◆ **YOUR ASSIGNMENT**
Below this line is a set of entries; quote exactly the lines from the line that contains "[Session] lets interrupts" to the line that contains "-> task A).", both lines included.

━━━━━━━━

(* ===== verification/Pgtable.v ===== *)
(** * src/kernel/mm/pgtable.rs and bits.rs: page-table descriptors

    The read-modify-write helpers on descriptors in memory, and the walk that
    the MMU makes with a 4 KiB granule and 48-bit addresses (Arm ARM, D8.3) as
    far as the kernel uses it: a level-0 table entry and a level-1 block. *)

From S2P Require Export Ram.

Local Open Scope Z_scope.
Local Open Scope kernel_scope.

(** ** bits.rs *)

Definition SZ_1G : Z := 2 ^ 30.
Definition SCTLR_ELX_MMU : Z := 1.
Definition DESC_UXN : Z := 2 ^ 54.
Definition DESC_PXN : Z := 2 ^ 53.
Definition DESC_AF : Z := 2 ^ 10.
Definition DESC_SH_INNER : Z := 0x300.
Definition DESC_SH_NONE : Z := 0.
Definition DESC_AP_RW_EL1 : Z := 0.
Definition MAIR_DEVICE_NGNRNE : Z := 0x00.
Definition MAIR_NORMAL_NC : Z := 0x44.
Definition MAIR_NORMAL_WB : Z := 0xFF.
Definition MAIR_IDX_DEVICE : Z := 0.
Definition MAIR_IDX_NORMAL_NC : Z := 1.
Definition MAIR_IDX_NORMAL_WB : Z := 2.
Definition TABLE_APTABLE0 : Z := 2 ^ 61.
Definition TABLE_UXNTABLE : Z := 2 ^ 60.

(** ** pgtable.rs *)

Definition PAGE_SHIFT : Z := 12.
Definition PAGE_SIZE : Z := 2 ^ 12.
Definition PAGE_MASK : Z := unot USIZE (PAGE_SIZE - 1).
Definition L1_SIZE_PER_ENTRY : Z := 2 ^ 30.
Definition ATTR_IDX_SHIFT : Z := 2.

Section pgtable.
Context {HW : Hardware}.
Implicit Types (w : world).

(** [*desc |= bits] *)
Definition desc_or (desc bits : Z) : M unit :=
  v <- deref_u64 desc ;;
  assign_u64 desc (Z.lor v bits).

Definition mark_page_desc (desc : Z) : M unit := desc_or desc 0x03.
Definition mark_block_desc (desc : Z) : M unit := desc_or desc 0x01.

Definition set_mair_range (desc idx : Z) : M unit :=
  bits <- ushl U64 (Z.land idx 7) ATTR_IDX_SHIFT ;;
  desc_or desc bits.

Definition set_table_attrs (desc attrs : Z) : M unit := desc_or desc attrs.

Definition set_next_lvl_table_addr (desc addr : Z) : M unit := desc_or desc (Z.land addr PAGE_MASK).

(** The names the functions are exported under as well. *)
Definition mark_table_desc := mark_page_desc.
Definition set_block_attrs := set_table_attrs.

(** ** Words in memory *)

Definition word_at (ram : gmap Z byte) (p v : Z) : Prop :=
  0 < p /\ p mod 8 = 0 /\ fits U64 v /\ ram_bytes ram p (le_split 8 v).

Definition set_word (p v : Z) w : world := set_ram (ram_write p (le_split 8 v) (w_ram w)) w.

Lemma le_combine_split_u64 v : fits U64 v -> le_combine (le_split 8 v) = v.
Proof. intros Hv. rewrite le_combine_split. by apply Z.mod_small. Qed.

Lemma exec_deref_u64 p v w : word_at (w_ram w) p v -> deref_u64 p w = Done v w.
Proof.
  intros (Hp & Ha & Hv & Hram). unfold deref_u64. rewrite (proj2 (Z.eqb_eq _ _) Ha).
  rewrite (exec_load_le p 8 (le_split 8 v)) by (done || apply length_le_split).
  by rewrite le_combine_split_u64.
Qed.

Lemma exec_assign_u64 p v u w :
  word_at (w_ram w) p v -> assign_u64 p u w = Done tt (set_word p u w).
Proof.
  intros (Hp & Ha & Hv & Hram). unfold assign_u64. rewrite (proj2 (Z.eqb_eq _ _) Ha).
  by rewrite (exec_store_le p 8 u (le_split 8 v)) by (done || apply length_le_split).
Qed.

Lemma exec_desc_or p v bits w :
  word_at (w_ram w) p v -> desc_or p bits w = Done tt (set_word p (Z.lor v bits) w).
Proof.
  intros Hw. unfold desc_or. rewrite (bind_done _ _ _ _ _ (exec_deref_u64 _ _ _ Hw)).
  by apply (exec_assign_u64 p v).
Qed.

Lemma word_at_set p v u w :
  word_at (w_ram w) p v -> fits U64 u -> word_at (w_ram (set_word p u w)) p u.
Proof. intros (Hp & Ha & _ & _) Hu. repeat split; [done.. | apply Hu | apply Hu |]. apply ram_write_bytes. Qed.

(** Two different aligned words do not overlap. *)
Lemma word_at_set_other p q v u w :
  p mod 8 = 0 -> q <> p -> word_at (w_ram w) q v -> word_at (w_ram (set_word p u w)) q v.
Proof.
  intros Hp Hne (Hq & Ha & Hv & Hram). repeat split; [done.. | apply Hv | apply Hv |].
  apply ram_write_bytes_other; [| done]. rewrite !length_le_split.
  pose proof (Z.div_mod p 8). pose proof (Z.div_mod q 8). lia.
Qed.

Lemma ram_write_twice p bs cs ram :
  length bs = length cs -> ram_write p bs (ram_write p cs ram) = ram_write p bs ram.
Proof.
  revert p cs ram. induction bs as [| b bs IH]; intros p [| c cs] ram Hl; simpl in *; try done.
  injection Hl as Hl.
  assert (forall q x r, q < p + 1 -> ram_write (p + 1) bs (<[q := x]> r) = <[q := x]> (ram_write (p + 1) bs r)) as Hc.
  { clear. intros q x r. generalize (p + 1) as a. induction bs as [| b bs IH]; intros a Ha; [done |].
    simpl. rewrite IH by lia. rewrite insert_insert_ne by lia. done. }
  rewrite Hc by lia. rewrite insert_insert_eq. by rewrite IH.
Qed.

Lemma set_word_twice p v u w : set_word p u (set_word p v w) = set_word p u w.
Proof.
  unfold set_word, set_ram. cbn [w_hw w_ram w_trace w_dtb w_gic w_uart w_rx]. by rewrite ram_write_twice by by rewrite !length_le_split.
Qed.

(** ** The walk *)

(** The word a table walk reads at [p]. *)
Definition read_word (ram : gmap Z byte) (p : Z) : option Z :=
  le_combine <$> mapM (fun i => ram !! (p + Z.of_nat i)) (seq 0 8).

(** Bits 47..12 of a descriptor, in place. *)
Definition desc_table (d : Z) : Z := Z.shiftl (Z.land (Z.shiftr d 12) (Z.ones 36)) 12.
(** Bits 47..30 of a descriptor, in place. *)
Definition desc_block (d : Z) : Z := Z.shiftl (Z.land (Z.shiftr d 30) (Z.ones 18)) 30.

(** The translation of [va] through a level-0 table at [ttbr]: the physical
    address and the block descriptor, whose attribute bits govern the access. *)
Definition walk (ram : gmap Z byte) (ttbr va : Z) : option (Z * Z) :=
  d0 ← read_word ram (ttbr + 8 * Z.land (Z.shiftr va 39) (Z.ones 9));
  if Z.land d0 3 =? 3 then
    d1 ← read_word ram (desc_table d0 + 8 * Z.land (Z.shiftr va 30) (Z.ones 9));
    if Z.land d1 3 =? 1 then Some (desc_block d1 + Z.land va (Z.ones 30), d1) else None
  else None.

Lemma ram_bytes_mapM ram bs k p :
  ram_bytes ram (p + Z.of_nat k) bs ->
  mapM (fun i => ram !! (p + Z.of_nat i)) (seq k (length bs)) = Some bs.
Proof.
  revert k. induction bs as [| b bs IH]; intros k Hb; [done |]. simpl.
  apply ram_bytes_cons in Hb as [Hb Hbs]. rewrite Hb. simpl.
  rewrite IH; [done |]. by replace (p + Z.of_nat (S k)) with (p + Z.of_nat k + 1) by lia.
Qed.

Lemma read_word_at ram p v : word_at ram p v -> read_word ram p = Some v.
Proof.
  intros (_ & _ & Hv & Hram). unfold read_word.
  pose proof (ram_bytes_mapM ram (le_split 8 v) 0 p) as H.
  rewrite length_le_split in H. rewrite H by (by rewrite Z.add_0_r). simpl.
  by rewrite le_combine_split_u64.
Qed.

End pgtable.
(* ===== verification/Preempt.v ===== *)
(** * The main loop interrupted at any access

    [Session] lets interrupts arrive between iterations of the main loop.  Here
    an iteration is cut into its single actions (each poll of the flag register
    and each write of the data register is one; from the masking of interrupts
    to their restoration [lock_irqsafe] is one), and the handler runs any number
    of times before any of them. *)

From S2P Require Export Session.

Local Open Scope Z_scope.
Local Open Scope kernel_scope.

(** ** Tasks *)

(** Code as a sequence of actions that interrupts do not divide. *)
Inductive task {HW : Hardware} (A : Type) : Type :=
| Return (a : A)
| Act {B} (c : M B) (k : B -> task A).
Arguments Return {HW A} a.
Arguments Act {HW A B} c k.

Section task.
Context {HW : Hardware}.

Fixpoint flat {A} (t : task A) : M A :=
  match t with Return a => ret a | Act c k => b <- c ;; flat (k b) end.

Fixpoint tbind {A B} (t : task A) (k : A -> task B) : task B :=
  match t with Return a => k a | Act c k' => Act c (fun b => tbind (k' b) k) end.

Lemma bind_cong {A B} (c : M A) (k h : A -> M B) w : (forall a w, k a w = h a w) -> bind c k w = bind c h w.
Proof. intros H. unfold bind. by destruct (c w). Qed.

━━━━━━━━

◆ **YOUR RESPONSE**
    [Session] lets interrupts arrive between iterations of the main loop.  Here
    an iteration is cut into its single actions (each poll of the flag register
    and each write of the data register is one; from the masking of interrupts
    to their restoration [lock_irqsafe] is one), and the handler runs any number
    of times before any of them. *)

From S2P Require Export Session.

Local Open Scope Z_scope.
Local Open Scope kernel_scope.

(** ** Tasks *)

(** Code as a sequence of actions that interrupts do not divide. *)
Inductive task {HW : Hardware} (A : Type) : Type :=
| Return (a : A)
| Act {B} (c : M B) (k : B -> task A).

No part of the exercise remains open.